[SUPPLIED ENTRIES]

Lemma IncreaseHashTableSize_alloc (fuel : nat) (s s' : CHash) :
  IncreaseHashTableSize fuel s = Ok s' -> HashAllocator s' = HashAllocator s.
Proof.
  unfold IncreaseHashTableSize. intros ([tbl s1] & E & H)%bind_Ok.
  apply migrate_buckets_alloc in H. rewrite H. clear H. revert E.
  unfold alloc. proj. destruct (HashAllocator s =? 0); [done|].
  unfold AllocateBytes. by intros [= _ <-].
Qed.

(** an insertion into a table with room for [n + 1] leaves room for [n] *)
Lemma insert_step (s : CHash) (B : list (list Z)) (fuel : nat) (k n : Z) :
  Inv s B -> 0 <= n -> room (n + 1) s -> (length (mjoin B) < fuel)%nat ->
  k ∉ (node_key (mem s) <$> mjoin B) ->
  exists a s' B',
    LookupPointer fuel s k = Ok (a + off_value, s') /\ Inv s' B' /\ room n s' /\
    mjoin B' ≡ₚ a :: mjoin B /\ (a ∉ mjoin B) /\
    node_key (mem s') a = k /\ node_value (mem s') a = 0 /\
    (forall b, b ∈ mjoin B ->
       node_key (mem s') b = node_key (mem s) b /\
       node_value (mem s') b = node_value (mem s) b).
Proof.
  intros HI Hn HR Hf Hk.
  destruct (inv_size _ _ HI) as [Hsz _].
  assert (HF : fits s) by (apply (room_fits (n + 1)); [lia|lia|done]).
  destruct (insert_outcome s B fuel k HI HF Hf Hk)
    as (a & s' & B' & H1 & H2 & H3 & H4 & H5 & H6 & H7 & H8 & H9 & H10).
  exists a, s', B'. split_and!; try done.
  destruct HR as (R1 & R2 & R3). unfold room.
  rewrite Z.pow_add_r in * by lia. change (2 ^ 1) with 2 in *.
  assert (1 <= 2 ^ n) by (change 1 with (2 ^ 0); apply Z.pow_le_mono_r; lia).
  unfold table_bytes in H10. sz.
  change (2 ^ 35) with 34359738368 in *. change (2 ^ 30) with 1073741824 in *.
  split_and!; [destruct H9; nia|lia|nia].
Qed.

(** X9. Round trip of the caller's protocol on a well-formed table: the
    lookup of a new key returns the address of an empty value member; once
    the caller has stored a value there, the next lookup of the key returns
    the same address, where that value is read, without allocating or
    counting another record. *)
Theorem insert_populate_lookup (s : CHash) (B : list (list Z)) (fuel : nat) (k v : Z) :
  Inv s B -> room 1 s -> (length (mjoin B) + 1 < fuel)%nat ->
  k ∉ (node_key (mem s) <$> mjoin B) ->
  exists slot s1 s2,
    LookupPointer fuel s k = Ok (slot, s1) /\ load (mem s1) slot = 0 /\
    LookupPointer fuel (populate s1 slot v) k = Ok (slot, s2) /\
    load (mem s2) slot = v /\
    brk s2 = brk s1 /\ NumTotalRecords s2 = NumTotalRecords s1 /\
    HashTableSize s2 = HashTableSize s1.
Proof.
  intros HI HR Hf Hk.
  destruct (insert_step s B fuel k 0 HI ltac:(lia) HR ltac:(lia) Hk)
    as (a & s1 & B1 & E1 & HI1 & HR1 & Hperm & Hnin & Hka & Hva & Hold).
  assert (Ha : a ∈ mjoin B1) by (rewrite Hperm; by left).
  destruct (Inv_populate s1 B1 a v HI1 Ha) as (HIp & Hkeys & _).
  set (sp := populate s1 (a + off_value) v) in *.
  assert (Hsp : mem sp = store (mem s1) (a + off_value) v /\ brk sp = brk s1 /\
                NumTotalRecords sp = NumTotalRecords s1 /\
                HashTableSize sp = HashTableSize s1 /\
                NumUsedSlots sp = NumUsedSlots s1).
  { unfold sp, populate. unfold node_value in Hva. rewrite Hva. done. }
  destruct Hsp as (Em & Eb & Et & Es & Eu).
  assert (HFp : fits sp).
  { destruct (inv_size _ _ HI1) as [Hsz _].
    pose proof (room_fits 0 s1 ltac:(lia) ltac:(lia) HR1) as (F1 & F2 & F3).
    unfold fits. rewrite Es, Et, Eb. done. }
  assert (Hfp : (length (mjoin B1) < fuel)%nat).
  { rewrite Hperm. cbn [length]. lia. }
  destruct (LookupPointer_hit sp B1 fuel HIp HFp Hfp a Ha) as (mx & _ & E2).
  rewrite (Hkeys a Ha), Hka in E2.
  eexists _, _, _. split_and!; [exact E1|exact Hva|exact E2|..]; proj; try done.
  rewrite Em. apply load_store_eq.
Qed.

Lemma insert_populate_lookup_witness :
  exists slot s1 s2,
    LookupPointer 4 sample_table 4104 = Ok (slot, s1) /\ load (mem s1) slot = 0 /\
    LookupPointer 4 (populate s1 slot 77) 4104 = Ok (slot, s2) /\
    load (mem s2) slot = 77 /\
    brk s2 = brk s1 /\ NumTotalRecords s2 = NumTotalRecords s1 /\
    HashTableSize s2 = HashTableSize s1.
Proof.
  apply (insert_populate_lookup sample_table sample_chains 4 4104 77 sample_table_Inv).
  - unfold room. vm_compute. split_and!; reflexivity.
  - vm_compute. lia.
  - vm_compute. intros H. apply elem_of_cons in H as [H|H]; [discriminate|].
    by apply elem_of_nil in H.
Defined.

[/SUPPLIED ENTRIES]

* _WHAT TO PRODUCE_:
Give the entries once more, exactly as they appear.

* _EXERCISE SOLUTION_:
Lemma IncreaseHashTableSize_alloc (fuel : nat) (s s' : CHash) :
  IncreaseHashTableSize fuel s = Ok s' -> HashAllocator s' = HashAllocator s.
Proof.
  unfold IncreaseHashTableSize. intros ([tbl s1] & E & H)%bind_Ok.
  apply migrate_buckets_alloc in H. rewrite H. clear H. revert E.
  unfold alloc. proj. destruct (HashAllocator s =? 0); [done|].
  unfold AllocateBytes. by intros [= _ <-].
Qed.

(** an insertion into a table with room for [n + 1] leaves room for [n] *)
Lemma insert_step (s : CHash) (B : list (list Z)) (fuel : nat) (k n : Z) :
  Inv s B -> 0 <= n -> room (n + 1) s -> (length (mjoin B) < fuel)%nat ->
  k ∉ (node_key (mem s) <$> mjoin B) ->
  exists a s' B',
    LookupPointer fuel s k = Ok (a + off_value, s') /\ Inv s' B' /\ room n s' /\
    mjoin B' ≡ₚ a :: mjoin B /\ (a ∉ mjoin B) /\
    node_key (mem s') a = k /\ node_value (mem s') a = 0 /\
    (forall b, b ∈ mjoin B ->
       node_key (mem s') b = node_key (mem s) b /\
       node_value (mem s') b = node_value (mem s) b).
Proof.
  intros HI Hn HR Hf Hk.
  destruct (inv_size _ _ HI) as [Hsz _].
  assert (HF : fits s) by (apply (room_fits (n + 1)); [lia|lia|done]).
  destruct (insert_outcome s B fuel k HI HF Hf Hk)
    as (a & s' & B' & H1 & H2 & H3 & H4 & H5 & H6 & H7 & H8 & H9 & H10).
  exists a, s', B'. split_and!; try done.
  destruct HR as (R1 & R2 & R3). unfold room.
  rewrite Z.pow_add_r in * by lia. change (2 ^ 1) with 2 in *.
  assert (1 <= 2 ^ n) by (change 1 with (2 ^ 0); apply Z.pow_le_mono_r; lia).
  unfold table_bytes in H10. sz.
  change (2 ^ 35) with 34359738368 in *. change (2 ^ 30) with 1073741824 in *.
  split_and!; [destruct H9; nia|lia|nia].
Qed.

(** X9. Round trip of the caller's protocol on a well-formed table: the
    lookup of a new key returns the address of an empty value member; once
    the caller has stored a value there, the next lookup of the key returns
    the same address, where that value is read, without allocating or
    counting another record. *)
Theorem insert_populate_lookup (s : CHash) (B : list (list Z)) (fuel : nat) (k v : Z) :
  Inv s B -> room 1 s -> (length (mjoin B) + 1 < fuel)%nat ->
  k ∉ (node_key (mem s) <$> mjoin B) ->
  exists slot s1 s2,
    LookupPointer fuel s k = Ok (slot, s1) /\ load (mem s1) slot = 0 /\
    LookupPointer fuel (populate s1 slot v) k = Ok (slot, s2) /\
    load (mem s2) slot = v /\
    brk s2 = brk s1 /\ NumTotalRecords s2 = NumTotalRecords s1 /\
    HashTableSize s2 = HashTableSize s1.
Proof.
  intros HI HR Hf Hk.
  destruct (insert_step s B fuel k 0 HI ltac:(lia) HR ltac:(lia) Hk)
    as (a & s1 & B1 & E1 & HI1 & HR1 & Hperm & Hnin & Hka & Hva & Hold).
  assert (Ha : a ∈ mjoin B1) by (rewrite Hperm; by left).
  destruct (Inv_populate s1 B1 a v HI1 Ha) as (HIp & Hkeys & _).
  set (sp := populate s1 (a + off_value) v) in *.
  assert (Hsp : mem sp = store (mem s1) (a + off_value) v /\ brk sp = brk s1 /\
                NumTotalRecords sp = NumTotalRecords s1 /\
                HashTableSize sp = HashTableSize s1 /\
                NumUsedSlots sp = NumUsedSlots s1).
  { unfold sp, populate. unfold node_value in Hva. rewrite Hva. done. }
  destruct Hsp as (Em & Eb & Et & Es & Eu).
  assert (HFp : fits sp).
  { destruct (inv_size _ _ HI1) as [Hsz _].
    pose proof (room_fits 0 s1 ltac:(lia) ltac:(lia) HR1) as (F1 & F2 & F3).
    unfold fits. rewrite Es, Et, Eb. done. }
  assert (Hfp : (length (mjoin B1) < fuel)%nat).
  { rewrite Hperm. cbn [length]. lia. }
  destruct (LookupPointer_hit sp B1 fuel HIp HFp Hfp a Ha) as (mx & _ & E2).
  rewrite (Hkeys a Ha), Hka in E2.
  eexists _, _, _. split_and!; [exact E1|exact Hva|exact E2|..]; proj; try done.
  rewrite Em. apply load_store_eq.
Qed.

Lemma insert_populate_lookup_witness :
  exists slot s1 s2,
    LookupPointer 4 sample_table 4104 = Ok (slot, s1) /\ load (mem s1) slot = 0 /\
    LookupPointer 4 (populate s1 slot 77) 4104 = Ok (slot, s2) /\
    load (mem s2) slot = 77 /\
    brk s2 = brk s1 /\ NumTotalRecords s2 = NumTotalRecords s1 /\
    HashTableSize s2 = HashTableSize s1.
Proof.
  apply (insert_populate_lookup sample_table sample_chains 4 4104 77 sample_table_Inv).
  - unfold room. vm_compute. split_and!; reflexivity.
  - vm_compute. lia.
  - vm_compute. intros H. apply elem_of_cons in H as [H|H]; [discriminate|].
    by apply elem_of_nil in H.
Defined.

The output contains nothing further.